Certo, al di là delle polemiche di giornata, i numeri sono assai difficili da accertare. Anche se in un recente dibattito televisivo, negli studi dell’Aria che tira, Sergio Cofferati ha contestato Livadiotti a proposito del balletto sull’asse Italia-Europa.
Misurare la forza reale del sindacato è un’operazione quasi impossibile. E così il totale degli iscritti è un atto di fede. Quelli sotto l’ombrello della Cgil nel 2013, ultimo dato disponibile, sono sostanzialmente gli stessi di cui parlava Livadiotti nel saggio datato 2008, con variazioni minime. Stesso discorso per la Cisl, ma la Uil invece pare essersi rafforzata arrivando addirittura a quota 2.216.443. Una crescita importante e forse inattesa, in controtendenza. Ma proprio Cazzola mette le mani avanti: «Io ho qualche dubbio sulla consistenza del seguito della Uil. Quei 2 milioni e rotti mi sembrano tanti. Tantissimi. Forse un po’ troppi». Vero? Il problema è che i valori veri, almeno nel privato, non li sa nessuno. Si possono verificare le cifre del comparto pubblico. L’Aran, acronimo barbosissimo per agenzia per la rappresentanza negoziale delle Pubbliche amministrazioni, può monitorare le tessere dei dipendenti dello Stato. Ma addentrarsi nella giungla del privato è una scommessa persa. «Nel giugno 2011 - aggiunge Cazzola - era stato inventato un meccanismo che chiamava in causa Inps e Cnel e avrebbe permesso di conoscere la forza reale delle tre sigle. Così da poter regolamentare la rappresentanza sindacale. Peccato che questo meccanismo sia morto sul nascere.
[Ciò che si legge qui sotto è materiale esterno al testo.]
(** * LightOLADB: a shallow embedding of the type model, the columnar data
    model, the in-memory storage engine and the SQL executor.

    Conventions of the embedding.
    - [std::string] is [string]; [std::vector<char>] is [list byte].
    - A C++ call that may throw [std::runtime_error] (or another
      [std::exception]) returns [result A]: [Ok a], or [Throw what] with the
      text of [what()].  An access the C++ standard leaves undefined (an
      index past the end of a [std::vector]) is [Undefined].
    - Container sizes are [nat]; values of the integer types and of
      [size_t] variables are [Z], reduced to their width where the code
      narrows or accumulates them ([size_t] is 64 bits wide).
    - [std::unordered_map<std::string, V>] is [gmap string V].
    - Columns are held through [std::shared_ptr]; none of the modelled paths
      mutates a column after it was handed to a block (LIMIT clones before
      popping), so columns are embedded as values. *)

From Stdlib Require Import ZArith Lia Ascii String Strings.Byte List.
From Stdlib Require Import Floats.SpecFloat.
From stdpp Require Import base option list gmap strings sorting pretty.

Local Open Scope Z_scope.

(** ** Outcomes of fallible code *)

Inductive result (A : Type) : Type :=
| Ok (a : A)
| Throw (what : string)
| Undefined.
Arguments Ok {A} a.
Arguments Throw {A} what.
Arguments Undefined {A}.

(** Sequencing: the first [Throw] (or [Undefined]) ends the computation, as
    an exception that nothing catches does.  With the instance below the
    notation [x ← r; k] reads as a C++ statement sequence. *)
Global Instance result_bind : MBind result := λ A B k r,
  match r with
  | Ok a => k a
  | Throw w => Throw w
  | Undefined => Undefined
  end.

Global Instance result_ret : MRet result := λ A, Ok.

Definition is_Ok {A : Type} (r : result A) : bool :=
  match r with Ok _ => true | _ => false end.
(** A pass whose rows either store one value under their own label or
    raise: the rows that come before the first failure keep the values
    stored for them, whatever the later rows do. *)
Lemma for_rows_prefix (c : string) (body : Z → row → py unit) (vs : list cell)
    (df : DataFrame) (out : list string) :
  let df1 := setitem c (replicate (length (index df)) (missing c)) df in
  NoDup (index df) →
  length vs ≤ length (index df) →
  (∀ i k v w, index df !! i = Some k → vs !! i = Some v →
     same_but c df1 (objects w) →
     body k (row_at df1 i) w = (World (loc_set k c v (objects w)) (stdout w), Returned tt)) →
  (∀ k r w, (∃ e, body k r w = (w, Raised e)) ∨
            (∃ v, body k r w = (World (loc_set k c v (objects w)) (stdout w), Returned tt))) →
  ∃ col, columns (objects (for_rows body (World df1 out)).1) !! c = Some col ∧
         take (length vs) col = to_column c <$> vs.
Proof.
  intros df1 Hnd Hle Hbody Hcases. rewrite for_rows_run. simpl.
  rewrite <- (take_drop (length vs) (iterrows df1)), for_each_app.
  erewrite bind_returned; [|by apply for_each_first_rows].
  set (P := λ w : world,
         index (objects w) = index df ∧
         ∃ col, columns (objects w) !! c = Some col ∧
                length col = length (index df) ∧
                take (length vs) col = to_column c <$> vs).
  assert (HP : P (for_each (drop (length vs) (iterrows df1)) (λ kr, body kr.1 kr.2)
                    (World (Frame (index df)
                              (<[c := (to_column c <$> vs) ++
                                      replicate (length (index df) - length vs) (missing c)]>
                                 (columns df))) out)).1).
  { apply (for_each_preserves P).
    - intros [k r] w Hx (Hidx & col & Hcol & Hlen & Htake).
      apply list_elem_of_lookup_1 in Hx as [j Hj].
      rewrite lookup_drop, iterrows_lookup in Hj. simpl in Hj.
      destruct (index df !! (length vs + j)) as [k'|] eqn:Hk; simplify_eq/=.
      destruct (Hcases k (row_at df1 (length vs + j)) w) as [[e ->]|[v ->]]; simpl.
      + split; [done|]. by exists col.
      + split; [done|]. unfold loc_set. simpl. rewrite lookup_insert_eq, Hcol. simpl.
        eexists. split; [done|]. rewrite Hidx.
        rewrite (set_where_insert _ (length vs + j)) by done.
        rewrite length_insert. split; [done|].
        by rewrite take_insert_ge by lia.
    - split; [done|]. simpl. rewrite lookup_insert_eq. eexists. split; [done|]. split.
      + rewrite length_app, length_fmap, length_replicate. lia.
      + by rewrite take_app_length' by (by rewrite length_fmap). }
  destruct HP as (_ & col & Hcol & _ & Htake). by exists col.
Qed.
(** X6: release does not detach the scalar from the node: a backward call
    after release finds the disposed scalar still cached and keeps it, where
    a node that was never used would create a new one. *)
Theorem backProp_after_dispose w s :
  dySizeScalar (this w) = Some s →
  dySizeScalar (this (andThen dispose backProp w).2) = Some s ∧
  ∃ new, trace (andThen dispose backProp w).2 =
           new ++ EvDispose s :: trace w.
Proof.
  destruct w as [[cache t1 t2 out] sc inf grad n tr]. cbn. intros ->.
  unfold_calls. cbn.
  destruct (grad !! graph.id out) as [dy|]; cbn.
  2: { split; [done|]. by exists []. }
  destruct (shouldBackProp t1), (util.isScalarShape (graph.shape t1)),
    (shouldBackProp t2), (util.isScalarShape (graph.shape t2)); cbn.
  all: run_cleanup.
  all: split; [reflexivity|]; eexists; solve_emitted.
Qed.

(** X7: the shape check of the constructor is symmetric in the two operands
    and does not look at the output handle. *)
Theorem Subtract_new_symmetric (t1 t2 out out' : graph.Tensor) :
  is_ok (Subtract_new (T:=T) t1 t2 out) = is_ok (Subtract_new (T:=T) t2 t1 out').
Proof.
  unfold Subtract_new, assert.
  assert (util.arraysEqual (graph.shape t1) (graph.shape t2) =
          util.arraysEqual (graph.shape t2) (graph.shape t1)) as ->.
  { apply eq_iff_eq_true. rewrite !arraysEqual_spec. split; congruence. }
  destruct (_ =? 1), (_ =? 1), (util.arraysEqual _ _); reflexivity.
Qed.

(** X8: on a node that passed the constructor's shape check, with well-formed
    input arrays that have the shapes of their handles, a forward call stores
    a well-formed array whose shape is that of the right operand when the
    left one is scalar-shaped and that of the left operand otherwise. *)
Theorem feedForward_of_constructed w (A B : NDArray) :
  is_ok (Subtract_new (T:=T) (t1 (this w)) (t2 (this w))
                      (outTensor (this w))) = true →
  inferenceArrays w !! graph.id (t1 (this w)) = Some A →
  inferenceArrays w !! graph.id (t2 (this w)) = Some B →
  shape A = graph.shape (t1 (this w)) →
  shape B = graph.shape (t2 (this w)) →
  well_formed A → well_formed B →
  ∃ R w', feedForward w = (Ok tt, w') ∧
    inferenceArrays w' !! graph.id (outTensor (this w)) = Some R ∧
    well_formed R ∧
    shape R = (if util.isScalarShape (shape A) then shape B else shape A).
Proof.
  destruct w as [[cache t1 t2 out] sc inf grad n tr]. cbn.
  intros Hok HA HB SA SB WA WB. unfold_calls. cbn. rewrite HA. cbn. rewrite HB.
  unfold Subtract_new, assert in Hok. rewrite <- SA, <- SB in Hok.
  unfold well_formed, size in *.
  destruct (util.isScalarShape (shape A)) eqn:EA;
    [|destruct (util.isScalarShape (shape B)) eqn:EB]; cbn.
  all: run_cleanup.
  all: eexists (mkNDArray _ _ _), _; (split; [reflexivity|]); cbn.
  all: split; [by rewrite lookup_insert_eq|].
  all: split; [|reflexivity].
  - by rewrite length_fmap.
  - by rewrite length_fmap.
  - unfold util.isScalarShape in EA, EB. rewrite EA, EB in Hok. cbn in Hok.
    destruct (util.arraysEqual (shape A) (shape B)) eqn:Eq; [|done].
    apply arraysEqual_spec in Eq. rewrite length_zip_with, WA, WB, Eq.
    apply Nat.min_id.
Qed.

(** X9: whatever a backward call disposes, it allocated itself: no array that
    existed before the call (dy, a cached scalar, an array of an enclosing
    scope) is disposed by it. *)
Theorem backProp_disposes_own_temporaries w :
  ∃ new, emitted w (backProp w).2 new ∧
    ∀ a, EvDispose a ∈ new → nextId w ≤ ident a < nextId (backProp w).2.
Proof.
  destruct w as [[cache t1 t2 out] sc inf grad n tr]. cbn.
  unfold_calls. cbn.
  destruct (grad !! graph.id out) as [dy|]; cbn.
  2: { exists []. split; [done|]. intros a Hin. by apply elem_of_nil in Hin. }
  destruct (shouldBackProp t1), (util.isScalarShape (graph.shape t1)),
    (shouldBackProp t2), (util.isScalarShape (graph.shape t2)),
    cache as [s|]; cbn.
  all: run_cleanup.
  all: eexists; (split; [solve_emitted|]); cbn.
  all: intros a Hin.
  all: repeat (apply elem_of_cons in Hin as [Hin|Hin];
               [first [discriminate Hin | injection Hin as ->; cbn; lia]|]).
  all: by apply elem_of_nil in Hin.
Qed.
E oggi siamo addirittura all’abolizione del Cnel».
Insomma, gli iscritti oscillano come e più della Torre di Pisa e, almeno nello Stato, si viaggia col piede sul pedale comodo dell’autocertificazione. Sempre Livadiotti svela un altro trucco per tenere agganciati gli iscritti nel settore pubblico, perché nel privato prevalgono metodi più lineari e sbrigativi anche nel rapporto con la Triplice. Dunque, la cosiddetta delega può essere revocata solamente entro il 31 ottobre di ogni anno, con decorrenza dal 1° gennaio successivo. Tradotto in soldoni: se un dipendente pubblico si scoccia della Camusso e vuole tagliare il cordone ombelicale deve stare molto attento al calendario. Se la lettera di disdetta parte il 1° novembre dovrà attendere 14 mesi. Un tempo lunghissimo in cui continuerà a versare la sua quota annuale. Anche se con la mano ha già fatto bye bye.